Un montaggio alternato mette a parte lo spettatore dell’avventura di Michael con Michelle in uno chalet in mezzo al bosco, e del tentativo di approccio galante subito da Shelly, che infine rifiuta le avances, durante la crociera dedicata ai fasti dell’ex famiglia reale russa.
Tornati alla routine, Michelle scarica Michael che, disperato, medita così di cambiare drasticamente la propria condizione.
Episodio che omaggia la dramedy, la quale a propria volta richiama l’opera di Woody Allen: attenzione ai dettagli e nel contempo al mimetismo di costumi e ambienti che mai distraggono l’azione; grande cura dei dialoghi, spesso brillanti; sul lato della performance attorica, attenzione all’intonazione della voce, alle microespressioni, alla gestualità fortemente evocativa. Altro richiamo ad Allen è il rimando a fattori psicologici, se non propriamente psicoanalitici, ai tormenti esistenziali che sfociano in egoismo e superficialità e di nuovo al tentativo della manipolazione del prossimo, fino alla negazione della realtà e alla preparazione del delitto, nel quale si sente l’influsso di Dostoevskij, compreso il castigo espresso che toglie totalmente la dignità all’aspirante assassino.
Nonostante le sapide premesse e la maestria registica, si giunge, come il precedente episodio, a un epilogo deludente che sa di stravisto. Ci ritroviamo infine in zona Black Mirror in quanto a superficialità della chiosa, e forse Weiner cercava una leggerezza che però non trova. La storia di insoddisfazione personale e tradimento che si veste di grottesco non è di per sé originale, ma il passaggio meccanico dalla tragedia alla farsa pare creato per arrivare a una conclusione tirata via che vanifica le premesse del film (con tanto di canzone didascalica di sottofondo).

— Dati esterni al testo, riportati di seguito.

Lemma wf_refresh fs id :
  known_id fs id → well_formed fs →
  well_formed (set_nodes (refresh_hardlink_count id (nodes fs)) fs).
Proof.
  intros [Hv Hf] [H1 H2]. split; [done|]. unfold refresh_hardlink_count. cbn.
  intros p node. rewrite lookup_fmap, fmap_Some. intros (n & Hn & ->).
  specialize (H2 _ _ Hn). case_match; [by apply node_ok_linked|done].
Qed.

(** Making directories gives out no id. *)
Lemma create_parent_next p fs :
  next_hardlink_file (create_parent p fs).2 = next_hardlink_file fs.
Proof.
  unfold create_parent, memory_create_dir_all, ask, mbind, M_bind. destruct (parent p); [|done].
  by destruct (resolve_write_path _ _).
Qed.

Lemma safe_hard_link existing link : safe (memory_create_hard_link existing link) (λ _ _, True).
Proof.
  apply safe_then; [apply safe_resolve|]. intros e He.
  apply safe_then; [apply safe_resolve|]. intros l Hl.
  eapply safe_bind; [apply safe_ensure|]. intros id fs Hfs Hid.
  unfold ask at 1, mbind at 1, M_bind. cbn.
  destruct (nodes fs !! e) as [node|] eqn:Hnode; cbn; [|done].
  destruct (safe_create_parent l fs Hfs) as [Hfs' _].
  pose proof (create_parent_next l fs) as Hnext. unfold mbind, M_bind.
  destruct (create_parent l fs) as [[[]|err] fs']; cbn in *; [|done].
  split; [|done].
  refine (wf_refresh (set_nodes (<[l := with_hardlink id 1 node]> (nodes fs')) fs') id _ _).
  { unfold known_id in *. cbn. by rewrite Hnext. }
  apply wf_insert; [done|]. rewrite Hnext. destruct Hid as [Hv Hf].
  apply node_ok_linked; [done..|]. eapply node_ok_moved; [done|]. by apply (wf_nodes fs Hfs e).
Qed.

Lemma safe_step fs fs' : memory_step fs fs' → well_formed fs → well_formed fs'.
Proof.
  intros Hstep Hfs. destruct Hstep.
  - by apply safe_write.
  - by apply safe_append.
  - by apply safe_rename.
  - by apply safe_symlink.
  - by apply safe_hard_link.
  - by apply safe_create_dir_all.
  - by apply safe_remove.
  - by apply safe_remove_dirs.
  - by apply safe_mtime.
  - apply safe_add; [|done]. intros. by apply file_node_ok.
  - apply safe_add; [|done]. intros. by apply other_node_ok.
  - refine (proj1 (safe_then _ _ (safe_normalize _) _ fs Hfs)). intros e He.
    apply safe_then; [apply safe_normalize|]. intros. apply safe_hard_link.
  - apply safe_add; [|done]. intros. by apply other_node_ok.
  - apply safe_add; [|done]. intros. by apply other_node_ok.
Qed.
(* ===== verification/SyncCopy.v ===== *)
(** * What a local sync makes of the destination

    On a file system in memory without links, with the options that copy files and
    nothing else, the outcome of a sync is known path by path. *)

From stdpp Require Import sorting.
From S2P Require Import Prelude Str Filter FsPath Metadata FileSystem MemoryFs MemoryFsFacts SyncPlan SyncWalk SyncDeletes SyncWalkFacts Sync.

(** The options of a plain copy.  How files are compared, which sizes are copied and
    whether times are kept is left open. *)
Record copies (o : SyncOptions) : Prop := {
  copies_wet : o_dry_run o = false;
  copies_recursive : o_recursive o = true;
  copies_delete : effective_delete_mode o = NoDelete;
  copies_backup : o_backup o = false;
  copies_delay : o_delay_updates o = false;
  copies_append : o_append_verify o = false;
  copies_fuzzy : o_fuzzy o = false;
  copies_links : o_preserve_hard_links o = false;
  copies_compare : o_compare_dest o = [];
  copies_copy : o_copy_dest o = [];
  copies_link : o_link_dest o = [];
  copies_deadline : o_stop_deadline o = None;
  copies_preflight : o_destination_path_preflight o = None;
  copies_all : o_files_from o = None;
}.

(** The node with the time of the source, if times are kept. *)
Definition stamped (options : SyncOptions) (source : PortableMetadata) (node : MemoryNode) :
    MemoryNode :=
  if o_preserve_mtime options &&
     negb (o_omit_dir_times options && bool_decide (file_type source = Directory)) then
    match modified source with
    | Some time => {| node_metadata := with_modified (node_metadata node) time;
                      node_bytes := node_bytes node |}
    | None => node
    end
  else node.

Lemma stamped_type options source node :
  node_type (stamped options source node) = node_type node.
Proof. unfold stamped. by repeat case_match. Qed.

(** Every path above another one is there. *)
Definition reachable (m : gmap PathBuf MemoryNode) (p : PathBuf) : Prop :=
  ∀ q, q `prefix_of` p → is_Some (m !! q).

Lemma with_dirs_id m p : portable p → reachable m p → with_dirs p m = m.
Proof.
  intros Hp Hall. apply map_eq. intros q. rewrite with_dirs_lookup by done.
  destruct (m !! q) eqn:Hq; [done|]. case_decide as Hpre; [|done].
  destruct (Hall q Hpre) as [? ?]. congruence.
Qed.

Lemma with_parents_id m p name :
  portable p → reachable m p → with_parents (p ++ [Normal name]) m = m.
Proof. intros Hp Hall. unfold with_parents. rewrite parent_snoc. by apply with_dirs_id. Qed.

Lemma with_dirs_snoc m p name :
  portable p → reachable m p →
  with_dirs (p ++ [Normal name]) m =
  <[p ++ [Normal name] := default directory_node (m !! (p ++ [Normal name]))]> m.
Proof.
  intros Hp Hall. apply map_eq. intros q. rewrite with_dirs_lookup by auto with portable.
  destruct (decide (q = p ++ [Normal name])) as [->|Hne].
  { rewrite lookup_insert_eq. destruct (m !! _); [done|]. by rewrite decide_True. }
  rewrite lookup_insert_ne by done. destruct (m !! q) eqn:Hq; [done|].
  rewrite decide_False; [done|]. intros [r Hr]. destruct r as [|c r] using rev_ind.
  - rewrite app_nil_r in Hr. congruence.
  - rewrite app_assoc in Hr. apply app_inj_tail in Hr as [-> <-].
    destruct (Hall q) as [? ?]; [by eexists|]. congruence.
Qed.

Section steps.
Context `{Platform}.
Variables (options : SyncOptions) (dest : PathBuf).
Hypothesis Hcopies : copies options.
Hypothesis Hdest : portable dest.
Implicit Types s : Syncing MemoryFileSystem.

(** A state with other nodes and a longer report. *)
Definition renode (m : gmap PathBuf MemoryNode) s : Syncing MemoryFileSystem :=
  set_fs (set_nodes m (fs_of s)) s.

Lemma renode_id s : renode (nodes (fs_of s)) s = s.
Proof. by destruct s as [[]]. Qed.

Lemma add_actions_nil s : add_actions [] s = s.
Proof. destruct s. unfold add_actions. cbn. by rewrite app_nil_r. Qed.

(** ** The steps of a file *)

Lemma act_ok {A} (m : M MemoryFileSystem FsError A) s a fs :
  m (fs_of s) = (Ok a, fs) → act m s = (Ok a, set_fs fs s).
Proof. intros Hm. unfold act. by rewrite Hm. Qed.

Lemma no_conflict target relative t s :
  portable target →
  (∀ n, nodes (fs_of s) !! target = Some n → node_type n = t) →
  t ≠ Symlink →
  remove_conflicting_target dest target relative t options s = (Ok true, s).
Proof.
  intros Hp Ht Hl. unfold remove_conflicting_target, peek, mbind, M_bind. cbn.
  rewrite metadata_at by done.
  destruct (nodes (fs_of s) !! target) as [n|] eqn:Hn; cbn; [|done].
  specialize (Ht n eq_refl). unfold node_type in Ht. rewrite Ht.
  rewrite (bool_decide_false (t = Symlink)) by done. rewrite andb_false_r. cbn.
  by rewrite bool_decide_true.
Qed.

Lemma stamp_target target entry s node :
  portable target → nodes (fs_of s) !! target = Some node →
  ∃ more, preserve_transferred_mtime target entry options s =
    (Ok tt, add_actions more
      (renode (<[target := stamped options (entry_metadata entry) node]> (nodes (fs_of s))) s)).
Proof using Hcopies.
  intros Hp Hn. unfold preserve_transferred_mtime, stamped.
  assert (Hid : renode (<[target:=node]> (nodes (fs_of s))) s = s)
    by (rewrite insert_id by done; apply renode_id).
  destruct (o_preserve_mtime options); cbn; [|exists []; by rewrite Hid, add_actions_nil].
  destruct (o_omit_dir_times options && _); cbn;
    [exists []; by rewrite Hid, add_actions_nil|].
  destruct (modified (entry_metadata entry)) as [time|];
    [|exists []; by rewrite Hid, add_actions_nil].
  exists [PreserveMtime target]. unfold unless_dry. rewrite (copies_wet _ Hcopies).
  unfold report, modify, mbind, M_bind. erewrite act_ok; [|by apply set_mtime_at]. done.
Qed.
Lemma add_actions_app more more' s :
  add_actions more' (add_actions more s) = add_actions (more ++ more') s.
Proof. unfold add_actions. cbn. by rewrite app_assoc. Qed.

Lemma renode_actions m more s : renode m (add_actions more s) = add_actions more (renode m s).
Proof. done. Qed.

Lemma renode_renode m m' s : renode m' (renode m s) = renode m' s.
Proof. done. Qed.

(** Where the parent of a target is there, a copy puts the bytes of the source at it. *)
Lemma copy_target source sn q name s write_options :
  plain (nodes (fs_of s)) → portable source → nodes (fs_of s) !! source = Some sn →
  node_type sn = File → portable q → reachable (nodes (fs_of s)) q →
  perform (copy_file_with_options source (q ++ [Normal name]) write_options) s =
  (Ok tt, renode (<[q ++ [Normal name] := file_node (node_bytes sn)]> (nodes (fs_of s))) s).
Proof.
  intros Hplain Hsp Hsn Ht Hq Hreach. unfold perform, mbind at 1, M_bind.
  erewrite act_ok; [done|]. cbn. unfold default_copy_file_with_options, ask, mbind, M_bind.
  erewrite read_plain by done. unfold memory_write_file_with_options, default_write_file_with_options.
  assert (Hw : memory_write_file_atomic (q ++ [Normal name]) (node_bytes sn) (fs_of s) =
    (Ok tt, set_nodes (<[q ++ [Normal name] := file_node (node_bytes sn)]> (nodes (fs_of s))) (fs_of s))).
  { rewrite write_plain by auto with portable. by rewrite with_parents_id. }
  destruct (write_mode write_options); by rewrite Hw.
Qed.

Lemma transfer_step entry sn q name relative s :
  plain (nodes (fs_of s)) → portable (entry_path entry) →
  nodes (fs_of s) !! entry_path entry = Some sn → node_type sn = File →
  0 ≤ len (entry_metadata entry) < 2 ^ 64 →
  portable q → reachable (nodes (fs_of s)) q →
  ∃ more, transfer_file dest entry (q ++ [Normal name]) relative options s =
    (Ok tt, add_actions more (renode
       (<[q ++ [Normal name] := stamped options (entry_metadata entry) (file_node (node_bytes sn))]>
          (nodes (fs_of s))) s)).
Proof using Hcopies.
  intros Hplain Hsp Hsn Ht Hlen Hq Hreach.
  unfold transfer_file, transfer_as_hardlink, transfer_from_basis, transfer_fuzzy, transfer_appended.
  rewrite (copies_links _ Hcopies), (copies_compare _ Hcopies), (copies_copy _ Hcopies),
    (copies_link _ Hcopies), (copies_fuzzy _ Hcopies), (copies_append _ Hcopies).
  cbn [negb andb orb]. rewrite !bool_decide_false by auto. cbn [negb andb orb].
  rewrite !bind_ret. unfold transfer_whole, unless_dry, backup_receiver_file, remember_hardlink_target.
  rewrite (copies_wet _ Hcopies), (copies_delay _ Hcopies), (copies_backup _ Hcopies),
    (copies_links _ Hcopies). cbn [negb andb].
  set (target := q ++ [Normal name]) in *. set (n := len (entry_metadata entry)) in *.
  assert (Haction : action_len n = Ok n).
  { unfold action_len, checked_usize. by replace ((0 <=? n) && (n <? 2 ^ 64)) with true by lia. }
  rewrite (bind_ok _ _ s n s) by (unfold lift; by rewrite Haction).
  set (action := match o_file_write_mode options with
                 | Atomic => WriteFile target n | InPlace => WriteFileInPlace target n end).
  set (s1 := add_actions [action] s).
  set (s2 := renode (<[target := file_node (node_bytes sn)]> (nodes (fs_of s))) s1).
  rewrite (bind_ok _ _ s tt s1) by done. rewrite (bind_ok _ _ s1 tt s2) by
    (rewrite bind_ret; by apply (copy_target (entry_path entry) sn q name s1)).
  rewrite bind_ret.
  destruct (stamp_target target entry s2 (file_node (node_bytes sn))) as [more Hmore];
    [by apply portable_snoc|by cbn; rewrite lookup_insert_eq|].
  exists (action :: more). rewrite Hmore. unfold s2, s1. cbn [nodes fs_of renode set_fs set_nodes].
  by rewrite insert_insert_eq, renode_renode, renode_actions, add_actions_app.
Qed.
Lemma turn_outcome_type relative e n :
  entries !! relative = Some e → turn_outcome relative e = Some n →
  node_type n = file_type (entry_metadata e).
Proof.
  intros He. pose proof (λ n, Htypes relative e n He) as Hold.
  destruct (Hentries _ _ He) as (_ & _ & sn & _ & -> & Ht & _).
  unfold turn_outcome. cbn in *. fold (node_type sn) in *. case_bool_decide as Hd.
  - intros [= <-]. destruct (nodes fs0 !! (dest ++ relative)); cbn; [auto|by rewrite Hd].
  - destruct Ht as [Hf|]; [|done].
    destruct (file_needs_update _ _ _ _) as [[]|]; cbn; [..|auto].
    + intros [= <-]. rewrite stamped_type. by rewrite Hf.
    + rewrite fmap_Some. intros (o & Ho & ->). rewrite stamped_type. auto.
Qed.

Lemma applied_plain turns :
  (∀ x, x ∈ turns → entries !! x.1 = Some x.2) → plain (applied turns).
Proof.
  induction turns as [|[r x] turns IH] using rev_ind; intros Hin; [done|].
  rewrite applied_snoc. intros p n. destruct (decide (p = dest ++ r)) as [->|Hne].
  - rewrite lookup_partial_alter_eq. intros Hn.
    assert (He : entries !! r = Some x) by (apply (Hin (r, x)); set_solver).
    rewrite (turn_outcome_type _ _ _ He Hn).
    destruct (Hentries _ _ He) as (_ & _ & sn & _ & -> & Ht & _). cbn.
    fold (node_type sn). destruct Ht as [->| ->]; done.
  - rewrite lookup_partial_alter_ne by done. apply IH. intros y Hy. apply Hin. set_solver.
Qed.
(* ===== verification/DeflatedFacts.v ===== *)
(** * Properties of deflated tokens

    Under the laws of the compressor, the reader takes from the stream the tokens that
    the writer was given, with literals cut anew. *)

From S2P Require Import Prelude Stream WireIo Str Session DeflatedTokens.

(** ** What is relied on of the compressor

    [owes c d data]: [c] and [d] are the ends of one stream, and [data] is what [c] has
    taken and [d] has not given out yet.  [feeds d bytes x d']: given [bytes], however
    they are cut, [d] gives out [x] and is then [d'].  [flushing c bytes c']: a sync flush
    of [c] puts out [bytes] in pieces of the size of the buffer, and leaves [c'].
    [taken c]: [c] has taken input since it was made, reset or flushed.  A sync flush is
    relied on only then: a second one in a row may put nothing out.  Where the marker
    that ends a flush can also show before its end is left open. *)
Class ZlibLaws `{Zlib} := {
  owes : Compress → Decompress → list Z → Prop;
  feeds : Decompress → list Z → list Z → Decompress → Prop;
  flushing : Compress → list Z → Compress → Prop;
  taken : Compress → Prop;
  owes_new c : owes (compress_reset c) decompress_new [];
  owes_reset c d : owes (compress_reset c) (decompress_reset d) [];
  feeds_app d a x dm b y d' : feeds d a x dm → feeds dm b y d' → feeds d (a ++ b) (x ++ y) d';
  feeds_split d a b x d' : feeds d (a ++ b) x d' →
    ∃ xa dm xb, feeds d a xa dm ∧ feeds dm b xb d' ∧ x = xa ++ xb;
  feeds_nothing d x d' : feeds d [] x d' → x = [] ∧ d' = d;
  compress_takes c d data input : owes c d data →
    ∃ k out status c' x d' data',
      compress c input RSYNC_DEFLATED_MAX_DATA_COUNT FlushNone = Ok (k, out, status, c') ∧
      (k ≤ length input)%nat ∧ feeds d out x d' ∧ x ++ data' = data ++ take k input ∧
      owes c' d' data' ∧ (k = 0%nat → out = [] → input = []) ∧
      ((0 < k)%nat ∨ taken c → taken c') ∧
      (length out + deflate_bound c' (length input - k) ≤ deflate_bound c (length input))%nat;
  sync_flushes c d data : taken c → owes c d data →
    ∃ body c' d', flushing c (body ++ RSYNC_ZLIB_SYNC_TAIL) c' ∧ body ≠ [] ∧
      feeds d (body ++ RSYNC_ZLIB_SYNC_TAIL) data d' ∧ owes c' d' [] ∧
      (length (body ++ RSYNC_ZLIB_SYNC_TAIL) ≤ deflate_bound c 0)%nat;
  flushing_step c bytes c' : flushing c bytes c' →
    ∃ status c1, compress c [] RSYNC_DEFLATED_MAX_DATA_COUNT FlushSync =
        Ok (0%nat, take RSYNC_DEFLATED_MAX_DATA_COUNT bytes, status, c1) ∧
      (drop RSYNC_DEFLATED_MAX_DATA_COUNT bytes = [] → c1 = c') ∧
      (drop RSYNC_DEFLATED_MAX_DATA_COUNT bytes ≠ [] →
         flushing c1 (drop RSYNC_DEFLATED_MAX_DATA_COUNT bytes) c');
  decompress_takes d input flush x d' : feeds d input x d' →
    ∃ k y status d1 x', decompress_vec d input flush = Ok (k, y, status, d1) ∧
      (k ≤ length input)%nat ∧ x = y ++ x' ∧ feeds d1 (drop k input) x' d' ∧
      (k = 0%nat → y = [] → input = []) ∧
      (drop k input = [] → status ≠ StatusOk ∨ y = [] → x' = [] ∧ d1 = d') ∧
      (length y + inflate_bound d1 (length input - k) ≤ inflate_bound d (length input))%nat;
}.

3. Casa dei bisogni speciali. 4/10. Austria, oggi. Metaracconto: una troupe cinematografica sta girando un serial dedicato allo zar Nicola e alle vicende sua famiglia poco prima della rivoluzione intitolato The Romanovs (con la v). La produzione è diretta Jacqueline (Isabelle Huppert) ex attrice ormai matura che dice di essere discendente degli zar. Dal suo arrivo sul set la protagonista Olivia (Christina Hendricks), sostituta di una collega fuggita per motivi misteriosi, si scontra con l’ostilità o l’indifferenza della regista, mentre si innamora del protagonista che interpreta Rasputin (e pare essere posseduto dallo spirito del monaco). In seguito occorrono fatti strani, inspiegabili, o apparentemente sovrannaturali che inquietano l’attrice attorno alla quale ruota la vicenda. Il finale la realtà si fonde con la finzione in un connubio tragico. Se dal punto di vista della rappresentazione formale il lavoro è estremamente pregevole, da quello del racconto è sorprendentemente deludente, quando non incomprensibile. Nonostante un cast di rango, a partire da Isabelle Huppert, si assiste a tempi recitativi degni di un teatro filmato, a dialoghi piuttosto legnosi, a una lentezza estenuante e all’ennesimo epilogo che vorrebbe essere d’effetto, viceversa risulta estremamente freddo e slegato. La falsariga del luogo maledetto e infestato da fantasmi più che altro mentali pare rimandare a “Shining”, dal punto di vista dei dialoghi e dell’azione ricorda ancora molto cinema d’interni di Woody Allen (con il duplice significato della parola interiors, non a caso titolo di un film alleniano).